See http://hendersonheritage.com/religion-and-health-care-1900-1920/

 Religion

Berea Baptist Church near Flat Rock and Crab Creek was organized in the 1920s.
Bethel Wesleyan Church was the first Wesleyan Methodist church to organize in the county. It was organized in 1926 in the Tracy Grove community.
Agudas Israel – The first Jewish families began to settle in Hendersonville about 1900. Edward Lewis left Polish Russia in 1887 and moved to Hendersonville in 1900 and opened the E. Lewis & Son dry goods store. Lewis was followed by Harry Patterson, who came to the United States from Russia in 1899 and moved to Hendersonville in 1906. In 1910, he was a tailor who owned his own shop.  During the next decade, Patterson opened a dry goods store that grew into a department store.
In 1921, according to the Hendersonville City Directory, the large majority of adult Jews worked at either Patterson’s Department Store or E. Lewis & Son.
In 1922, the growing Jewish community formed Congregation Agudas Israel. In 1925, Agudas Israel purchased an old electric company building which they converted into a synagogue. This building was located on King Street next to the public library. That same year, congregation member Louis Williams brought his younger brother, Chaim Williamowsky, to town to serve as the congregation’s rabbi. Williamowsky led services, taught Hebrew to the children, and slaughtered kosher meat for the Orthodox congregation.
Hendersonville continued to grow as a summer resort destination. Jews were among those who vacationed in Hendersonville. Five different Jewish-owned boarding houses opened in town, catering to Jewish tourists from Florida, Georgia and South Carolina. Three of these boarding houses served kosher food, as they would hire a full-time shochet to slaughter beef and chickens during the summer. Jews owned a wide array of other businesses in Hendersonville. Louis and Rosena Sherman opened a sporting goods store on Main Street in 1922. Morris Kalin opened a furniture store after coming to town in 1929. Louis Williams opened a hardware store. Daniel Michalove owned a railroad salvage and furniture store while Jack Michalove had a wholesale hosiery business.
The Agudas Israel Congregation began a major building campaign in 2000. Land was purchased in Laurel Park and a new synagogue built.
Bonclarken Assembly Grounds open in Flat Rock opened by the Associate Reformed Presbyterian Church in 1922. In 1921 and 1922 the Associate Reformed Presbyterian Church purchased acreage. Dr. Arthur Rose Guerard had purchased the property and built the Heidelberg House in 1886. The house was enlarged in 1903 and later opened as a tuberculosis sanatorium. After a few years he turned the former home and sanatorium into the Heidelberg Hotel. The site became home to the Bonclarken Conference Center and summer camps of the Associate Reformed Presbyterian Church.
Kanuga Conferences opened as an Episcopal center and camp in 1928. The old Pleasant Hill community was first the site of the old Kanuga Lake Club and later the Episcopal Kanuga Conferences Center and Camps.

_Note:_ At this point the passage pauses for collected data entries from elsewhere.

(* ===== verification/LoopLive.v ===== *)
(** * The event loop makes progress (engine/loop.go)

    No send of the loop waits, so it always has a step; a measure bounds the
    steps it takes on its own before it waits for work or exits. *)

From S2P Require Import Prelude Core Wal Idempotency Engine Ring Requests.
From S2P Require Import Loop LoopChannels LoopBatches LoopCreates LoopProps.

(** ** The measure *)

Definition queued_control (y : Sys) : nat := length (y_reads y) + length (y_creates y) + length (y_views y).

Definition stage (y : Sys) : nat :=
  let empty := (length (y_ring y) =? 0)%nat in
  match y_loop y with
  | L_top => 6
  | L_drain D_idle => 5
  | L_drain D_again => 8
  | L_drain (D_batch batch) => 9 + length batch
  | L_idle again => if again then 7 else 4
  | L_wait => if empty then 3 else 9
  | L_collect => if empty then 10 else 0
  | L_process batch => 8 + length batch
  | L_deliver acks c => (if c then 3 else 7) + length acks
  | L_abandon => 2
  | L_abandon_control => 1
  | L_closed => 0
  end.

(** What is left to do for the loop. *)
Definition work (y : Sys) : nat := stage y + 11 * length (y_ring y) + 6 * queued_control y.

(** The loop waits with nothing to do, or has exited. *)
Definition settled (y : Sys) : bool :=
  match y_loop y with
  | L_wait => negb (y_cancelled y) && (length (y_ring y) =? 0)%nat && negb (controlPending y)
  | L_closed => true
  | _ => false
  end.

Lemma send_keeps ch m y y' : send ch m y = Some y' ->
  y_ring y' = y_ring y /\ y_reads y' = y_reads y /\ y_creates y' = y_creates y /\ y_views y' = y_views y
  /\ y_loop y' = y_loop y /\ y_cancelled y' = y_cancelled y.
Proof. unfold send. intros H. by call_case H. Qed.
Lemma complete_keeps ev a y y' : complete ev a y = Some y' ->
  y_ring y' = y_ring y /\ y_reads y' = y_reads y /\ y_creates y' = y_creates y /\ y_views y' = y_views y
  /\ y_loop y' = y_loop y /\ y_cancelled y' = y_cancelled y.
Proof. unfold complete. intros H. call_case H; [done|by apply send_keeps in H]. Qed.

Lemma serve_work w y y' : serve w y = Some y' ->
  y_ring y' = y_ring y /\ y_loop y' = y_loop y /\ y_cancelled y' = y_cancelled y /\ S (queued_control y') = queued_control y.
Proof.
  unfold queued_control. intros H. destruct w; try discriminate H; cbn [serve] in H.
  - apply bind_Some in H as ([[ev ch] q] & Ht & H). apply take_read_perm, Permutation_length in Ht.
    apply send_keeps in H as (-> & -> & -> & -> & -> & ->). cbn in *. split_and!; try done; lia.
  - destruct (y_creates y) as [|c q]; [done|]. apply bind_Some in H as (e & _ & H). call_case H. cbn. split_and!; try done; lia.
  - destruct (y_views y) as [|ch q]; [done|]. destruct (snapshot_view (y_engine y)) as [[a p] l].
    apply send_keeps in H as (-> & -> & -> & -> & -> & ->). cbn. split_and!; try done; lia.
Qed.

(** The first slot of the ring is claimed and not published. *)
Definition blocked (y : Sys) : bool :=
  match y_ring y with ev :: _ => bool_decide (ev_slot ev ∈ unready y) | [] => false end.
(** Steps that do nothing: a wakeup with an empty ring, and a Collect that finds
    the first slot claimed and not published. *)
Definition idle (w : branch) (y : Sys) : bool :=
  match y_loop y, w with
  | L_wait, W_arrive => (length (y_ring y) =? 0)%nat
  | L_collect, _ => blocked y
  | _, _ => false
  end.

Lemma collect_some n y : y_ring y <> [] -> blocked y = false -> (0 < length (collect n y).1)%nat.
Proof.
  unfold blocked, collect. destruct (y_ring y) as [|ev r]; [done|]. intros _ Hb. apply bool_decide_eq_false in Hb.
  cbn [fst ready_prefix]. rewrite decide_False by done. destruct (Nat.max 1 n) eqn:E; [lia|]. cbn. lia.
Qed.
Lemma unready_prefix ring : ready_prefix [] ring = ring.
Proof. induction ring as [|ev ring IH]; [done|]. cbn [ready_prefix]. rewrite decide_False by apply not_elem_of_nil. by rewrite IH. Qed.
Lemma unready_blocked y : unready y = [] -> blocked y = false.
Proof. unfold blocked. intros ->. destruct (y_ring y); [done|]. apply bool_decide_eq_false, not_elem_of_nil. Qed.

Lemma not_idle w y : unready y = [] -> w <> W_arrive -> idle w y = false.
Proof. intros Hu Hw. unfold idle. destruct (y_loop y); try done; [by destruct w|by apply unready_blocked]. Qed.

(** Every step of the loop is some of the work, but for the idle ones, each of
    which makes work for less than ten. *)
Lemma step_works maxBatch w y y' : Run_step maxBatch w y = Some y' ->
  if idle w y then (work y' < work y + 10)%nat else (work y' < work y)%nat.
Proof.
  intros H. unfold Run_step in H. unfold idle, work, stage, queued_control.
  destruct (y_loop y) as [|k|again| | |batch|acks c| | |] eqn:El.
  - destruct w; call_case H; cbn; lia.
  - assert (Hs : serve w y = Some y' \/ w = W_default) by (destruct w; auto). destruct Hs as [Hs| ->].
    + apply serve_work in Hs as (E1 & E2 & _ & Hq). unfold queued_control in *. rewrite E1, E2, El. destruct k; lia.
    + call_case H. destruct k; cbn; lia.
  - destruct w; try discriminate H. injection H as <-. cbn. destruct (y_ring y) as [|e r]; destruct again; cbn; lia.
  - assert (Hs : (exists y1, serve w y = Some y1 /\ y' = set_loop (L_drain D_again) y1)
        \/ w = W_arrive /\ y' = set_loop (L_drain D_again) y \/ w <> W_arrive /\ y' = set_loop L_abandon y).
    { destruct w; try (apply fmap_Some in H as (y1 & Hs & ->); left; eauto); right; call_case H; auto. }
    destruct Hs as [(y1 & Hs & ->)|[(-> & ->)|(Hw & ->)]].
    + assert (Hw : w <> W_arrive) by (by intros ->). destruct w; try done;
        apply serve_work in Hs as (E1 & E2 & _ & Hq); unfold queued_control in *; cbn; rewrite E1; destruct (y_ring y); cbn; lia.
    + cbn. destruct (y_ring y); cbn; lia.
    + destruct w; try done; cbn; destruct (y_ring y); cbn; lia.
  - destruct w; try discriminate H. pose proof (collect_some (Nat.min n maxBatch) y) as Hc.
    pose proof (f_equal length (collect_ring (Nat.min n maxBatch) y)) as Hl. rewrite length_app in Hl.
    unfold collect in *. injection H as <-. cbn [fst] in *. set (b := take _ _) in *.
    cbn [y_loop y_ring set_loop set_ring y_reads y_creates y_views]. unfold blocked in *.
    destruct (y_ring y) as [|e r]; cbn [length Nat.eqb] in *; [lia|].
    destruct (bool_decide _); [lia|]. specialize (Hc ltac:(done) eq_refl). lia.
  - destruct w; try discriminate H. destruct (length batch =? 0)%nat; [call_case H; cbn; lia|].
    pose proof (processBatch_length wall (te_Transfer <$> batch) (y_engine y)) as Hlen. rewrite length_fmap in Hlen.
    destruct (processBatch _ _ _) as [g acks]. injection H as <-. cbn [y_loop y_ring set_loop set_engine y_reads y_creates y_views].
    rewrite length_zip_with. cbn [snd] in Hlen. lia.
  - destruct acks as [|[ev ack] acks], w; try discriminate H.
    + call_case H; destruct c; cbn; lia.
    + apply fmap_Some in H as (y1 & H & ->). apply complete_keeps in H as (E1 & E2 & E3 & E4 & _). cbn.
      rewrite E1, E2, E3, E4. lia.
  - destruct w; try discriminate H. pose proof (f_equal length (collect_ring (Nat.min n maxBatch) y)) as Hl. rewrite length_app in Hl.
    unfold collect in *. cbn [fst] in *. set (b := take _ _) in *. destruct (length b =? 0)%nat eqn:En; injection H as <-; [cbn; lia|].
    apply Nat.eqb_neq in En. cbn [y_loop y_ring set_loop set_ring y_reads y_creates y_views]. rewrite length_fmap. lia.
  - destruct w; try discriminate H.
    + call_case H; cbn; lia.
    + destruct (y_creates y) as [|c q]; [done|]. call_case H. cbn. rewrite El. lia.
    + destruct (y_views y) as [|ch q]; [done|]. pose proof H as H'. apply send_keeps in H' as (E1 & E2 & E3 & E4 & E5 & _).
      rewrite E1, E2, E3, E4, E5. cbn. rewrite El. lia.
  - destruct w; discriminate H.
Qed.

(** ** Progress *)

Section Progress.
Context (maxBatch : nat) (g0 : Engine) (y : Sys) (tr : list obs).
Context (Hok : sys_ok g0 y tr) (Hcr : sys_creates y tr).

(** A channel that is named is empty, so the loop's send to it goes through. *)
Lemma send_goes ch m y1 : y_chans y1 = y_chans y -> ch ∈ in_flight (flying y) (y_reads y) (y_views y) -> exists y', send ch m y1 = Some y'.
Proof using Hok.
  intros Ec Hin. apply (co_empty _ _ _ _ _ _ _ (so_chans _ _ _ Hok)) in Hin. unfold send. rewrite Ec, Hin. eauto.
Qed.

Lemma view_goes ch q m : y_views y = ch :: q -> exists y', send ch m (set_views q y) = Some y'.
Proof using Hok. intros E. apply send_goes; [done|]. apply elem_of_in_flight. right; right. rewrite E. by left. Qed.

Lemma serve_goes : controlPending y = true -> exists w y', serve w y = Some y' /\ w <> W_arrive.
Proof using Hok Hcr.
  unfold controlPending. intros H. destruct (y_reads y) as [|[ev ch] q] eqn:Er.
  - destruct (y_creates y) as [|c q] eqn:Ec.
    + destruct (y_views y) as [|ch q] eqn:Ev; [done|]. exists W_view. cbn [serve]. rewrite Ev.
      destruct (snapshot_view (y_engine y)) as [[a p] l]. destruct (view_goes ch q (MView a p l) Ev) as [y' E]. eauto.
    + exists W_create. cbn [serve]. rewrite Ec. destruct (cr_queued _ _ _ _ Hcr c ltac:(rewrite Ec; by left)) as (e & -> & _). cbn.
      destruct (processAccountCreate _ _) as [g rs]. eauto.
  - exists (W_read (read_type ev)). cbn [serve]. rewrite Er. cbn [take_read fst]. rewrite decide_True by done. cbn.
    destruct (send_goes ch (read_reply ev (y_engine y)) (set_reads q y)) as [y' E]; [done| |eauto].
    apply elem_of_in_flight. right; left. rewrite Er. by left.
Qed.

Lemma complete_goes ev ack acks c : y_loop y = L_deliver ((ev, ack) :: acks) c -> exists y', complete ev ack y = Some y'.
Proof using Hok.
  intros El. assert (Hin : ev ∈ flying y) by (unfold flying; rewrite El; cbn; by left).
  pose proof (bo_event _ _ _ _ (so_batches _ _ _ Hok) _ Hin) as Hev. unfold event_ok in Hev. unfold complete.
  destruct (te_batch ev); [eauto|]. destruct (te_Result ev) as [ch|] eqn:Er; [|done].
  apply send_goes; [done|]. apply elem_of_in_flight. left. eauto.
Qed.

(** The loop has a step unless it is settled. *)
Lemma loop_goes : settled y = false -> exists w y', Run_step maxBatch w y = Some y' /\ (idle w y = true -> blocked y = true).
Proof using Hok Hcr.
  unfold settled, Run_step, idle. destruct (y_loop y) as [|k|again| | |batch|acks c| | |] eqn:El; intros Hs.
  - destruct (y_cancelled y); [exists W_done|exists W_default]; eexists; by split.
  - destruct (controlPending y) eqn:Ep.
    + destruct (serve_goes Ep) as (w & y' & Hw & Hn). exists w, y'. split; [by destruct w|done].
    + exists W_default. eexists; by split.
  - exists W_default. eexists; by split.
  - destruct (y_cancelled y); [by exists W_done; eexists; split|]. destruct (y_ring y) as [|e r] eqn:Er.
    + destruct (controlPending y) eqn:Ep; [|done]. destruct (serve_goes Ep) as (w & y' & Hw & Hn).
      exists w, (set_loop (L_drain D_again) y'). split; [destruct w; try done; by rewrite Hw|by destruct w].
    + exists W_arrive. eexists. split; [done|]. by cbn.
  - exists (W_go 0 0). destruct (collect _ _). eexists; by split.
  - exists (W_go 0 0). destruct (length batch =? 0)%nat; [eexists; by split|]. destruct (processBatch _ _ _). eexists; by split.
  - exists W_default. destruct acks as [|[ev ack] acks]; [eexists; by split|]. destruct (complete_goes _ _ _ _ El) as [y' ->]. cbn. eexists; by split.
  - exists (W_go 0 0). destruct (collect _ _). destruct (length _ =? 0)%nat; eexists; by split.
  - destruct (y_views y) as [|ch q] eqn:Ev.
    + destruct (y_creates y) as [|c q] eqn:Ec.
      * exists W_default. eexists; by split.
      * exists W_create. eexists; by split.
    + exists W_view. destruct (view_goes ch q (MView [] [] 0) Ev) as [y' E]. eexists; by split.
  - done.
Qed.
End Progress.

George Stephens established the Kanuga Lake Club in 1907 and in 1908 built a dam on Little Mud Creek to form a lake. Architect Richard Sharp Smith designed the one-story frame cottages. A clubhouse and roads were built. The Flood of 1916 left the club in ruins.
In 1928 and 1929 the Episcopal Diocese purchased the property. Youth camps were built on the property, along with an outdoor and indoor chapel. The Episcopal Conference Center is now the largest Episcopal center in the United States.